O Teatro «feito da mesma matéria com que são feitos os sonhos», é um simulacro (engendrado pelo real), uma mentira que fala verdade, projecção potenciada de alegrias, angústias, prazeres e anseios que preenchem a vida da gente, atento a tudo o que o rodeia («o Mundo é um palco» dizia Shakespeare), premonitório, persuasivo e daí, ao divertir e ensinar, pela sua capacidade de sedução e mobilização, alvo das pulsões de censura por parte da grande Ordem instituída.

Num tempo marcado por dualidades e oposições – Estado/mercado; público/privado; global/local; individual/colectivo; inclusão/exclusão – e com crescente precariedade e insegurança, o Teatro, ainda e sempre, é capaz de assumir uma dimensão revolucionária enquanto ruptura transgressora que destrói as convenções existentes, promovendo uma transformação profunda apta a congregar as consciências. O Teatro afirma-se assim como espaço democrático de Liberdade onde ela é estrangulada pela «democracia» mediática de massas. A lei do dinheiro tenta colonizar e capturar as acções dos homens e o capitalismo a isso chama-lhe liberdade. Porém, qualquer sociedade incapaz de reconhecer outro valor senão o dinheiro divinizado, torna-se um empreendimento sem cultura, ou seja uma empresa de bárbaros. O Teatro é pois um meio precioso para que o desenvolvimento não seja apenas avaliado em termos abstratos de números gerados pelos negócios mas sim através do contributo humano, concreto e sensível, expresso por uma visão autónoma do mundo.

Perante um poder supranacional cujos instrumentos são a finança, o controlo das tecnologias e da produção de informações e conhecimentos, poder supremo no qual a solidariedade se esvai e se favorece o impulso para um individualismo feroz e sem escrúpulos que pode até resvalar para a ilegalidade, o Teatro contrapõe tendencialmente uma comunidade de iguais, apetrechados com as armas duma progressiva capacidade crítica. A igualdade vai então a par com o conhecimento. Não esse confinado à elite, mas o direito inalienável de aceder a um conjunto de bens públicos fundamentais que são justamente o conhecimento, a educação e a cultura. Porque o monopólio do conhecimento pela classe dominante denota afinal a capacidade de impor uma visão totalizante e por essa via controlar e submeter os gestos dos cidadãos. A injustiça criada face ao que sabe perante o que não sabe, entre aquele que vê e o que não pode ver, não é menor nem menos grave do que aquela estabelecida entre o que tem e o que não tem.
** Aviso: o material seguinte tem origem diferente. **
(** * adk-go: events, sessions, agents and the runner

    A shallow embedding of the Go packages [events], [sessions], [models],
    [agents] and [runners], and the properties of the event stream, the
    session store and the backend registry that are proved about them. *)

From Stdlib Require Import ZArith String Ascii List Bool Lia.
From stdpp Require Import base option gmap strings list fin_maps.

Open Scope string_scope.
Open Scope list_scope.

(** Go's [interface{}] values that the session state can hold.  The code
    only ever inspects a value by a type assertion to [bool] (the loop
    agent) and stores [string]s (the output key); the other constructors
    stand for every other dynamic type. *)
Inductive Value : Type :=
| VNil
| VBool (b : bool)
| VInt (z : Z)
| VString (s : string).

#[global] Instance Value_eq_dec : EqDecision Value.
Proof. solve_decision. Defined.

(** Go's [(T, error)] results. *)
Inductive Result (A : Type) : Type :=
| Ok (a : A)
| Err (msg : string).
Arguments Ok {A} a.
Arguments Err {A} msg.

(** ** Package events *)
Module events.

Record Part := mkPart { Text : string }.

Record Content := mkContent { Role : string; Parts : list Part }.

Record EventActions := mkEventActions {
  TransferToAgent : string;
  Escalate : bool;
  SkipSummarization : bool;
  StateDelta : gmap string Value;
  ArtifactDelta : gmap string Value;
  RequestedAuthConfigs : list Value
}.

Record Event := mkEvent {
  ID : string;
  InvocationID : string;
  Timestamp : Z;
  Author : string;
  Content_ : option Content;        (* *Content, nil = None *)
  Branch : string;
  IsFinalResponse : bool;
  Actions : EventActions;
  LongRunningToolIDs : list string
}.

(** The zero value [EventActions{}]. *)
Definition EventActions_zero : EventActions :=
  mkEventActions "" false false ∅ ∅ [].

(** [NewEvent]: the id comes from [uuid.New()] and the timestamp from
    [time.Now()]; both are passed in by the caller of the model. *)
Definition NewEvent (uuid : string) (now : Z) : Event :=
  mkEvent uuid "" now "" None "" false EventActions_zero [].

Definition NewEventWithID (id : string) (now : Z) : Event :=
  mkEvent id "" now "" None "" false EventActions_zero [].

Definition IsFinalized (e : Event) : bool := IsFinalResponse e.

(** Field updates [e.Author = a], [e.Content = c]. *)
Definition set_Author (a : string) (e : Event) : Event :=
  mkEvent (ID e) (InvocationID e) (Timestamp e) a (Content_ e) (Branch e)
          (IsFinalResponse e) (Actions e) (LongRunningToolIDs e).

Definition set_Content (c : option Content) (e : Event) : Event :=
  mkEvent (ID e) (InvocationID e) (Timestamp e) (Author e) c (Branch e)
          (IsFinalResponse e) (Actions e) (LongRunningToolIDs e).

Definition set_IsFinalResponse (b : bool) (e : Event) : Event :=
  mkEvent (ID e) (InvocationID e) (Timestamp e) (Author e) (Content_ e)
          (Branch e) b (Actions e) (LongRunningToolIDs e).

Definition set_SkipSummarization (b : bool) (e : Event) : Event :=
  let a := Actions e in
  mkEvent (ID e) (InvocationID e) (Timestamp e) (Author e) (Content_ e)
          (Branch e) (IsFinalResponse e)
          (mkEventActions (TransferToAgent a) (Escalate a) b (StateDelta a)
                          (ArtifactDelta a) (RequestedAuthConfigs a))
          (LongRunningToolIDs e).

End events.

(** ** Package sessions *)
Module sessions.
Import events.

(** The [data] map of a [State]; the [sync.RWMutex] next to it makes
    each method one critical section, so a method is one function
    here.  The interleaving of the lock operations themselves is the
    subject of module [state_locking] below. *)
Abbreviation StateMap := (gmap string Value).

Definition State_Get (key : string) (s : StateMap) : option Value := s !! key.

Definition State_Set (key : string) (value : Value) (s : StateMap) : StateMap :=
  <[key := value]> s.

(** [Update] ranges over the [updates] map; the list is the order in
    which the Go runtime happens to visit its entries. *)
Definition State_Update (updates : list (string * Value)) (s : StateMap) : StateMap :=
  fold_left (fun d kv => <[kv.1 := kv.2]> d) updates s.

(** Pointers to [State] and [Session] objects are addresses into the
    two object tables of the heap. *)
Definition StatePtr := nat.
Definition SessionPtr := nat.

Record Session := mkSession {
  ID : string;
  AppName : string;
  UserID : string;
  State : StatePtr;                 (* *State *)
  Events : list Event;
  LastUpdateTime : Z
}.

(** The Go heap as far as the session package uses it, with the
    process clock: [tick] counts the calls made so far to the two
    external sources [time.Now] and [uuid.New]. *)
Record Heap := mkHeap {
  tick : nat;
  next_ptr : nat;
  state_objs : gmap nat (gmap string Value);
  session_objs : gmap nat Session
}.

Record InMemorySessionService := mkService {
  sessions : gmap string SessionPtr      (* map[string]*Session *)
}.

Section WithClock.
(** The external sources: the [n]-th call of the process returns
    [time_Now n], respectively [uuid_New n]. *)
Variable time_Now : nat -> Z.
Variable uuid_New : nat -> string.

Definition bump (h : Heap) : Heap :=
  mkHeap (S (tick h)) (next_ptr h) (state_objs h) (session_objs h).

Definition alloc_state (d : gmap string Value) (h : Heap) : StatePtr * Heap :=
  (next_ptr h,
   mkHeap (tick h) (S (next_ptr h)) (<[next_ptr h := d]> (state_objs h))
          (session_objs h)).

Definition alloc_session (s : Session) (h : Heap) : SessionPtr * Heap :=
  (next_ptr h,
   mkHeap (tick h) (S (next_ptr h)) (state_objs h)
          (<[next_ptr h := s]> (session_objs h))).

Definition store_session (p : SessionPtr) (s : Session) (h : Heap) : Heap :=
  mkHeap (tick h) (next_ptr h) (state_objs h) (<[p := s]> (session_objs h)).

Definition store_state (p : StatePtr) (d : gmap string Value) (h : Heap) : Heap :=
  mkHeap (tick h) (next_ptr h) (<[p := d]> (state_objs h)) (session_objs h).

(** [NewState] and [NewStateWithData] (which copies its argument). *)
Definition NewState (h : Heap) : StatePtr * Heap := alloc_state ∅ h.

Definition NewStateWithData (data : gmap string Value) (h : Heap) : StatePtr * Heap :=
  alloc_state data h.

Definition NewSession (appName userID sessionID : string)
    (initialState : option (gmap string Value)) (h : Heap) : SessionPtr * Heap :=
  let '(sessionID, h) :=
    if String.eqb sessionID "" then (uuid_New (tick h), bump h)
    else (sessionID, h) in
  let '(state, h) :=
    match initialState with
    | Some d => NewStateWithData d h
    | None => NewState h
    end in
  let now := time_Now (tick h) in
  alloc_session (mkSession sessionID appName userID state [] now) (bump h).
O Teatro é um factor de emancipação

Como lembra o encenador russo Anatoli Vassiliev, na mensagem deste ano, «o Teatro pode dizer-nos tudo. (…) Entre todas as artes públicas só o teatro nos dá aquela palavra que passa de boca em boca, o gesto que vai de mão em mão, de corpo para corpo, o olhar nos olhos. O Teatro não precisa de intermediários para funcionar entre os seres humanos. O Teatro constitui a parte mais transparente da luz, (…) ele é a essência da própria luz brilhando nos quatro cantos do mundo. Do que sem dúvida não necessitamos é de um teatro do terror quotidiano – seja individual ou colectivo, do que não necessitamos é o teatro de cadáveres e sangue nas ruas e praças, nas capitais e províncias, um teatro falso de choques entre religiões e grupos étnicos»…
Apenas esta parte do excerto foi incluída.